_What is needed_.
Filter the listing below down to the lines containing the word "Real".

_Exercise input_.
(** A doubled quote closes a region and opens it again. *)
Lemma doubled_sealed s rest :
  outside (Some quote) (doubled quote s ++ rest)%string = outside (Some quote) rest /\
  scan (Some quote) (doubled quote s ++ rest)%string = scan (Some quote) rest.
Proof.
  induction s as [|c s IH]; [done|]. cbn [doubled].
  destruct (Ascii.eqb_spec c quote) as [->|Hc]; [exact IH|].
  apply Ascii.eqb_neq in Hc. rewrite app_String. cbn -[quote String.append]. by rewrite Hc.
Qed.

Lemma hex_digit_unquoted n : 0 <= n < 16 -> opens_quote (hex_digit n) = false.
Proof.
  intros Hn.
  assert (n ∈ seqZ 0 16) as Hin by (apply elem_of_seqZ; lia).
  clear Hn. revert n Hin.
  apply (Forall_forall (fun n => opens_quote (hex_digit n) = false)). by repeat constructor.
Qed.

Lemma unquoted_quoted s rest :
  unquoted s -> outside (Some quote) (s ++ rest)%string = outside (Some quote) rest /\
                scan (Some quote) (s ++ rest)%string = scan (Some quote) rest.
Proof.
  unfold unquoted. induction s as [|c s IH]; simpl; [done|].
  intros [Hc Hs]%Forall_cons. apply orb_false_iff in Hc as [[Hc _]%orb_false_iff _].
  rewrite Hc. by apply IH.
Qed.

Lemma hex_upper_unquoted b : wf_bytes b -> unquoted (hex_upper b).
Proof.
  unfold unquoted. induction 1 as [|x b Hx Hb IH]; cbn [hex_upper list_ascii_of_string]; [done|].
  unfold in_u8, u8_max in Hx.
  repeat constructor; [apply hex_digit_unquoted..|done].
  - split; [apply Z.div_pos; lia|]. apply Z.div_lt_upper_bound; lia.
  - apply Z.mod_pos_bound. lia.
Qed.

Section Sealed.
Context {FT : FloatText}.

(** What a value adds to a statement outside its quotes. *)
Definition plain_part (b : BindValue) : string :=
  match b with
  | Null => "NULL"
  | Integer n => pretty n
  | Real bits => f64_debug bits
  | Text _ => EmptyString
  | Blob _ => "X"
  end.

Definition bind_wf (b : BindValue) : Prop := match b with Blob b => wf_bytes b | _ => True end.

(** A character that neither opens a quote nor is a placeholder. *)
Definition bland (c : ascii) : Prop := opens_quote c = false /\ Ascii.eqb c "?" = false.

Lemma pretty_N_char_bland n : bland (pretty_N_char n).
Proof. unfold bland, pretty_N_char. repeat case_match; done. Qed.

Lemma pretty_N_go_bland x s :
  Forall bland (list_ascii_of_string s) -> Forall bland (list_ascii_of_string (pretty_N_go x s)).
Proof.
  revert s. induction (N.lt_wf_0 x) as [x _ IH]. intros s Hs.
  destruct (decide (0 < x)%N) as [Hx|Hx].
  - rewrite pretty_N_go_step by done. apply IH; [apply N.div_lt; lia|].
    simpl. constructor; [apply pretty_N_char_bland|done].
  - replace x with 0%N by lia. by rewrite pretty_N_go_0.
Qed.

Lemma pretty_N_bland (n : N) : Forall bland (list_ascii_of_string (pretty n)).
Proof.
  unfold pretty, pretty_N. case_decide; [by repeat constructor|]. by apply pretty_N_go_bland.
Qed.

Lemma pretty_bland (z : Z) : Forall bland (list_ascii_of_string (pretty z)).
Proof.
  destruct z as [|p|p]; [by repeat constructor|apply pretty_N_bland|].
  change (pretty (Zneg p)) with ("-" ++ pretty (Npos p))%string.
  rewrite list_of_app. apply Forall_app. split; [by repeat constructor|apply pretty_N_bland].
Qed.

Lemma f64_debug_bland bits : f64_is_finite bits = true -> Forall bland (list_ascii_of_string (f64_debug bits)).
Proof.
  intros Hf. apply Forall_forall. intros c Hc%f64_debug_plain; [|done]. revert c Hc.
  apply (Forall_forall bland). by repeat constructor.
Qed.

Lemma bland_unquoted s : Forall bland (list_ascii_of_string s) -> unquoted s.
Proof. intros H. eapply Forall_impl; [exact H|]. by intros c [? _]. Qed.

(** A literal opens no region it does not close, and leaves outside only what
    does not depend on the characters of a text or the bytes of a blob. *)
Lemma bind_literal_sealed b lit :
  bind_wf b -> bind_literal b = Ok lit -> outside None lit = plain_part b /\ scan None lit = None.
Proof.
  destruct b as [|n|bits|s|b]; cbn [bind_wf bind_literal plain_part]; intros Hwf H.
  - injection H as <-. done.
  - injection H as <-. apply outside_plain, bland_unquoted, pretty_bland.
  - case_match; simplify_eq. by apply outside_plain, bland_unquoted, f64_debug_bland.
  - injection H as <-. cbn. destruct (doubled_sealed s (String quote EmptyString)) as [-> ->]. done.
  - injection H as <-. cbn.
    destruct (unquoted_quoted (hex_upper b) (String quote EmptyString)) as [-> ->]; [|done].
    by apply hex_upper_unquoted.
Qed.

(** Inlining is total exactly when there is a finite value for each placeholder
    outside quotes; the outside of its result is the outside of the statement with
    [plain_part] at each placeholder. *)
Lemma inline_from_spec q sql binds out :
  Forall bind_wf binds -> inline_from q sql binds = Ok out ->
  outside q out = fill (outside q sql) (plain_part <$> binds) /\ scan q out = scan q sql /\
  length binds = holes (outside q sql).
Proof.
  revert q binds out. induction sql as [|c sql IH]; intros q binds out Hwf H.
  { destruct binds; simplify_eq/=. done. }
  cbn [inline_from] in H. destruct q as [d|].
  - apply rbind_Ok in H as (o & Ho & [= <-]). apply IH in Ho; [|done]. exact Ho.
  - destruct (opens_quote c) eqn:Hc.
    { apply rbind_Ok in H as (o & Ho & [= <-]). apply IH in Ho; [|done]. cbn. by rewrite Hc. }
    destruct (Ascii.eqb_spec c "?") as [->|Hq].
    + destruct binds as [|b binds]; [done|]. apply Forall_cons in Hwf as [Hb Hwf].
      apply rbind_Ok in H as (lit & Hlit & (o & Ho & [= <-])%rbind_Ok).
      apply IH in Ho as (E1 & E2 & E3); [|done]. apply bind_literal_sealed in Hlit as [F1 F2]; [|done].
      rewrite outside_app, scan_after, F1, F2, E1, E2. cbn. by rewrite E3.
    + apply rbind_Ok in H as (o & Ho & [= <-]). apply IH in Ho as (E1 & E2 & E3); [|done].
      apply Ascii.eqb_neq in Hq. cbn. rewrite Hc, E1. cbn. rewrite Hq. done.
Qed.

Definition has_literal (b : BindValue) : bool := match b with Real bits => f64_is_finite bits | _ => true end.

Lemma bind_literal_total b : has_literal b = true -> exists lit, bind_literal b = Ok lit.
Proof. destruct b; cbn [has_literal bind_literal]; eauto. intros ->. eauto. Qed.

Lemma inline_from_total q sql binds :
  Forall (fun b => has_literal b = true) binds -> length binds = holes (outside q sql) ->
  exists out, inline_from q sql binds = Ok out.
Proof.
  revert q binds. induction sql as [|c sql IH]; intros q binds Hl Hn.
  { destruct binds; [by eexists|done]. }
  cbn [inline_from]. cbn in Hn. destruct q as [d|].
  { destruct (IH _ _ Hl Hn) as [o ->]. by eexists. }
  destruct (opens_quote c).
  { destruct (IH _ _ Hl Hn) as [o ->]. by eexists. }
  cbn in Hn. destruct (Ascii.eqb c "?").
  - destruct binds as [|b binds]; [done|]. apply Forall_cons in Hl as [Hb Hl].
    destruct (bind_literal_total b Hb) as [lit ->]. injection Hn as Hn.
    destruct (IH _ _ Hl Hn) as [o ->]. by eexists.
  - destruct (IH _ _ Hl Hn) as [o ->]. by eexists.
Qed.

Lemma bind_literal_has b lit : bind_literal b = Ok lit -> has_literal b = true.
Proof. destruct b; cbn [has_literal bind_literal]; try done. by case_match. Qed.

Lemma inline_from_literals q sql binds out :
  inline_from q sql binds = Ok out -> Forall (fun b => has_literal b = true) binds.
Proof.
  revert q binds out. induction sql as [|c sql IH]; intros q binds out H.
  { by destruct binds. }
  cbn [inline_from] in H. destruct q as [d|]; [|destruct (opens_quote c); [|destruct (Ascii.eqb c "?")]].
  - apply rbind_Ok in H as (o & Ho & _). by eapply IH.
  - apply rbind_Ok in H as (o & Ho & _). by eapply IH.
  - destruct binds as [|b binds]; [done|]. apply rbind_Ok in H as (lit & Hl & (o & Ho & _)%rbind_Ok).
    constructor; [by eapply bind_literal_has|by eapply IH].
  - apply rbind_Ok in H as (o & Ho & _). by eapply IH.
Qed.

(** C37. A value inlined into a statement stays a value: outside its quoted regions
    the result reads as the statement with a number, NULL, the mark of a blob or nothing at
    each placeholder, whatever characters the texts hold, and the quotes stay balanced as
    they were; and inlining succeeds exactly when every placeholder outside quotes has a
    value and every value a literal. *)
Theorem inlined_values_sealed sql binds :
  Forall bind_wf binds ->
  (forall out, inline_binds sql binds = Ok out ->
     outside None out = fill (outside None sql) (plain_part <$> binds) /\ scan None out = scan None sql) /\
  ((exists out, inline_binds sql binds = Ok out) <->
     length binds = holes (outside None sql) /\ Forall (fun b => has_literal b = true) binds).
Proof.
  intros Hwf. unfold inline_binds. split; [|split].
  - intros out H%inline_from_spec; [|done]. tauto.
  - intros [out H]. split; [by apply inline_from_spec in H as (_ & _ & ?)|by eapply inline_from_literals].
  - intros [Hn Hl]. by apply inline_from_total.
Qed.
End Sealed.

_Final answer_.
  | Real bits => f64_debug bits
Definition has_literal (b : BindValue) : bool := match b with Real bits => f64_is_finite bits | _ => true end.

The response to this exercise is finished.